> WHAT IS BEING ASKED:
The records sit below. Return every line in them that holds the word "right".
◆ ◆ ◆
Section peer.
Context (to from : list Z) (t : Tcp) (seq ack fl : Z) (data : list Z).
Hypothesis (Hto : mac_ok to) (Hfrom : mac_ok from) (Ht : tcp_ok t).
Hypothesis (Hseq : 0 <= seq < 2 ^ 32) (Hack : 0 <= ack < 2 ^ 32) (Hfl : 0 <= fl < 2 ^ 8).
Hypothesis (Hdata : bytes data) (Hlen : Z.of_nat (length data) <= 1460).

Lemma peer_ip_fields : ip_fields (seal_ip (peer_ip t (length data))).
Proof.
  apply with_ip_checksum_fields; [apply swap16_bound|]. pose proof (swap32_bound _ (to_ip t Ht)).
  pose proof (swap32_bound LOCAL_IP LOCAL_IP_range). unfold ip_fields. cbn [peer_ip version_header_length service
    total_length identification fragment ttl protocol ip_checksum ip_source ip_destination].
  pose proof (swap16_bound (40 + Z.of_nat (length data))). pose proof (swap16_bound 1). pose proof (swap16_bound 0).
  unfold IP_PROTOCOL_TCP. lia.
Qed.

Lemma peer_header_decodes c :
  0 <= c < 2 ^ 16 ->
  decode_tcp (encode_tcp (with_checksum c (peer_header t seq ack fl)) ++ data) = with_checksum c (peer_header t seq ack fl).
Proof.
  intros Hc. apply decode_encode_tcp. apply with_checksum_fields; [done|].
  pose proof (swap32_bound seq Hseq). pose proof (swap32_bound ack Hack). pose proof (swap16_bound 8192).
  pose proof (swap16_bound (tcp_destination_port t)). pose proof (swap16_bound (tcp_local_port t)).
  unfold tcp_fields. cbn [peer_header source_port destination_port sequence acknowledgement data_offset flags window checksum urgent].
  lia.
Qed.
(* ===== verification/Libc.v ===== *)
(** * user/libc.c: the C library of user programs

    String routines work on the buffer that holds the string, read as a NUL beyond its
    end; a pointer they return is an offset into it.  [malloc] and its relatives keep
    their headers in a map from address to header, the payloads in a flat memory.  The
    kernel is a parameter: it answers system calls and may change the memory. *)

From S2P Require Import Prelude.
From S2P Require Runtime.

(** ** Memory routines *)

Abbreviation mem := Runtime.mem.
Abbreviation mem_set := Runtime.mem_set.
Abbreviation char_at := Runtime.char_at.

(** [while (count--) *output++ = *input++;] *)
Fixpoint memcpy (destination source : Z) (count : nat) (m : mem) : mem :=
  match count with
  | O => m
  | S n => memcpy (destination + 1) (source + 1) n (mem_set m destination (m source))
  end.

(** [while (count--) output[count] = input[count];] *)
Fixpoint memmove_down (destination source : Z) (count : nat) (m : mem) : mem :=
  match count with
  | O => m
  | S n => memmove_down destination source n
             (mem_set m (destination + Z.of_nat n) (m (source + Z.of_nat n)))
  end.

Definition memmove (destination source : Z) (count : nat) (m : mem) : mem :=
  if destination <? source then memcpy destination source count m
  else memmove_down destination source count m.

Fixpoint memset (destination value : Z) (count : nat) (m : mem) : mem :=
  match count with
  | O => m
  | S n => memset (destination + 1) value n (mem_set m destination (u8 value))
  end.

Fixpoint memcmp (left right : Z) (count : nat) (m : mem) : Z :=
  match count with
  | O => 0
  | S n => if negb (m left =? m right) then m left - m right else memcmp (left + 1) (right + 1) n m
  end.

(** The offset of the byte found. *)
Fixpoint memchr (memory : list Z) (character : Z) (count : nat) : option nat :=
  match count with
  | O => None
  | S n => if char_at memory =? u8 character then Some O else S <$> memchr (tail memory) character n
  end.

(** ** Strings *)

Fixpoint strlen (text : list Z) : nat :=
  match text with
  | [] => O
  | c :: text => if c =? 0 then O else S (strlen text)
  end.

Fixpoint strnlen (text : list Z) (maximum : nat) : nat :=
  match maximum with
  | O => O
  | S n => if char_at text =? 0 then O else S (strnlen (tail text) n)
  end.

Fixpoint strcmp (left right : list Z) : Z :=
  match left with
  | [] => 0 - char_at right
  | a :: left' =>
      if (negb (a =? 0) && (a =? char_at right))%bool then strcmp left' (tail right)
      else a - char_at right
  end.

Fixpoint strncmp (left right : list Z) (count : nat) : Z :=
  match count with
  | O => 0
  | S n =>
      if (negb (char_at left =? 0) && (char_at left =? char_at right))%bool
      then strncmp (tail left) (tail right) n
      else char_at left - char_at right
  end.

(** The bytes [strcpy] stores. *)
Definition strcpy (source : list Z) : list Z := take (strlen source) source ++ [0].

(** The [count] bytes [strncpy] stores. *)
Fixpoint strncpy (source : list Z) (count : nat) : list Z :=
  match count with
  | O => []
  | S n => if char_at source =? 0 then replicate count 0 else char_at source :: strncpy (tail source) n
  end.

(** The destination buffer afterwards, which is large enough. *)
Definition strcat (destination source : list Z) : list Z :=
  blit (strlen destination) (strcpy source) destination.

(** [while (count-- && *source) *output++ = *source++;] *)
Fixpoint strncat_bytes (source : list Z) (count : nat) : list Z :=
  match count with
  | O => []
  | S n => if char_at source =? 0 then [] else char_at source :: strncat_bytes (tail source) n
  end.

Definition strncat (destination source : list Z) (count : nat) : list Z :=
  blit (strlen destination) (strncat_bytes source count ++ [0]) destination.

Fixpoint strchr (text : list Z) (character : Z) : option nat :=
  match text with
  | [] => if u8 character =? 0 then Some O else None
  | c :: text =>
      if c =? u8 character then Some O else if c =? 0 then None else S <$> strchr text character
  end.

(** The last match from offset [at_] on, [result] being the one before. *)
Fixpoint strrchr_from (text : list Z) (character : Z) (at_ : nat) (result : option nat) : option nat :=
  match text with
  | [] => if u8 character =? 0 then Some at_ else result
  | c :: text =>
      let result := if c =? u8 character then Some at_ else result in
      if c =? 0 then result else strrchr_from text character (S at_) result
  end.

Definition strrchr (text : list Z) (character : Z) : option nat := strrchr_from text character 0 None.

(** The loop over the text. *)
Fixpoint strstr_loop (text needle : list Z) : option nat :=
  match text with
  | [] => None
  | c :: rest =>
      if c =? 0 then None
      else if strncmp text needle (strlen needle) =? 0 then Some O
      else S <$> strstr_loop rest needle
  end.

Definition strstr (text needle : list Z) : option nat :=
  if char_at needle =? 0 then Some O else strstr_loop text needle.

(** ** Numbers *)

Fixpoint skip_blanks (text : list Z) : nat :=
  match text with
  | c :: text => if ((c =? 32) || (c =? 9))%bool then S (skip_blanks text) else O
  | [] => O
  end.

Definition is_digit (c : Z) : bool := ((48 <=? c) && (c <=? 57))%bool.

(** The loop over the digits, in 32 bits with wrap-around. *)
Fixpoint atoi_loop (text : list Z) (value : Z) : Z :=
  match text with
  | c :: text => if is_digit c then atoi_loop text (s32 (value * 10 + (c - 48))) else value
  | [] => value
  end.

Definition atoi (text : list Z) : Z :=
  let text := drop (skip_blanks text) text in
  if char_at text =? 45 then s32 (atoi_loop (tail text) 0 * -1)
  else if char_at text =? 43 then s32 (atoi_loop (tail text) 0 * 1)
  else s32 (atoi_loop text 0 * 1).

(** The digit a character stands for. *)
Definition digit_of (c : Z) : option Z :=
  if is_digit c then Some (c - 48)
  else if ((97 <=? c) && (c <=? 122))%bool then Some (c - 97 + 10)
  else if ((65 <=? c) && (c <=? 90))%bool then Some (c - 65 + 10)
  else None.

(** The value and the number of digits. *)
Fixpoint strtol_loop (cursor : list Z) (base value : Z) : Z * nat :=
  match cursor with
  | [] => (value, O)
  | c :: cursor =>
      match digit_of c with
      | None => (value, O)
      | Some digit =>
          if base <=? digit then (value, O)
          else let '(v, n) := strtol_loop cursor base (u64 (value * u32 base + digit)) in (v, S n)
      end
  end.

(** [text[0] == '0' && (text[1] == 'x' || text[1] == 'X')] *)
Definition hex_prefix (text : list Z) : bool :=
  ((char_at text =? 48) && ((char_at (tail text) =? 120) || (char_at (tail text) =? 88)))%bool.

(** The value and the offset stored in [*end]. *)
Definition strtol (text : list Z) (base : Z) : Z * nat :=
  let blanks := skip_blanks text in
  let text := drop blanks text in
  let sign := ((char_at text =? 45) || (char_at text =? 43))%bool in
  let negative := (sign && (char_at text =? 45))%bool in
  let text := if sign then tail text else text in
  let base := if base =? 0 then (if hex_prefix text then 16 else 10) else base in
  let prefix := ((base =? 16) && hex_prefix text)%bool in
  let text := if prefix then drop 2 text else text in
  let '(value, digits) := strtol_loop text base 0 in
  ((if negative then s64 (- s64 value) else s64 value),
   (blanks + (if sign then 1 else 0) + (if prefix then 2 else 0) + digits)%nat).

(** ** Sorting and searching

    [bytes] is the array, [compare] is given the bytes of two elements. *)

Section sorting.
Context (compare : list Z -> list Z -> Z) (width : nat).

Definition element (bytes : list Z) (index : nat) : list Z := slice (index * width) width bytes.

(** The exchange of the elements [current - 1] and [current], byte by byte. *)
Fixpoint swap_bytes (n byte current : nat) (bytes : list Z) : list Z :=
  match n with
  | O => bytes
  | S n =>
      let a := ((current - 1) * width + byte)%nat in
      let b := (current * width + byte)%nat in
      let swap := nth a bytes 0 in
      let bytes := <[a := nth b bytes 0]> bytes in
      let bytes := <[b := swap]> bytes in
      swap_bytes n (S byte) current bytes
  end.

Fixpoint sink (current : nat) (bytes : list Z) : list Z :=
  match current with
  | O => bytes
  | S previous =>
      if 0 <? compare (element bytes previous) (element bytes current)
      then sink previous (swap_bytes width 0 current bytes) else bytes
  end.

(** [n] rounds of the outer loop from [index] on. *)
Fixpoint qsort_loop (n index : nat) (bytes : list Z) : list Z :=
  match n with
  | O => bytes
  | S n => qsort_loop n (S index) (sink index bytes)
  end.

Definition qsort (count : nat) (bytes : list Z) : list Z := qsort_loop (count - 1) 1 bytes.

(** The index of the element found; [fuel] bounds the rounds, [count] of them are
    enough. *)
Fixpoint bsearch_loop (fuel : nat) (key bytes : list Z) (first count : nat) : option nat :=
  match fuel with
  | O => None
  | S fuel =>
      if (count =? 0)%nat then None else
      let middle := (first + count / 2)%nat in
      let order := compare key (element bytes middle) in
      if order =? 0 then Some middle
      else if order <? 0 then bsearch_loop fuel key bytes first (count / 2)
      else bsearch_loop fuel key bytes (middle + 1) (count - (count / 2 + 1))
  end.

Definition bsearch (key bytes : list Z) (count : nat) : option nat := bsearch_loop (S count) key bytes 0 count.

End sorting.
◆ ◆ ◆
> RESPONSE TO THE TASK:
Fixpoint memcmp (left right : Z) (count : nat) (m : mem) : Z :=
  | S n => if negb (m left =? m right) then m left - m right else memcmp (left + 1) (right + 1) n m
Fixpoint strcmp (left right : list Z) : Z :=
  | [] => 0 - char_at right
      if (negb (a =? 0) && (a =? char_at right))%bool then strcmp left' (tail right)
      else a - char_at right
Fixpoint strncmp (left right : list Z) (count : nat) : Z :=
      if (negb (char_at left =? 0) && (char_at left =? char_at right))%bool
      then strncmp (tail left) (tail right) n
      else char_at left - char_at right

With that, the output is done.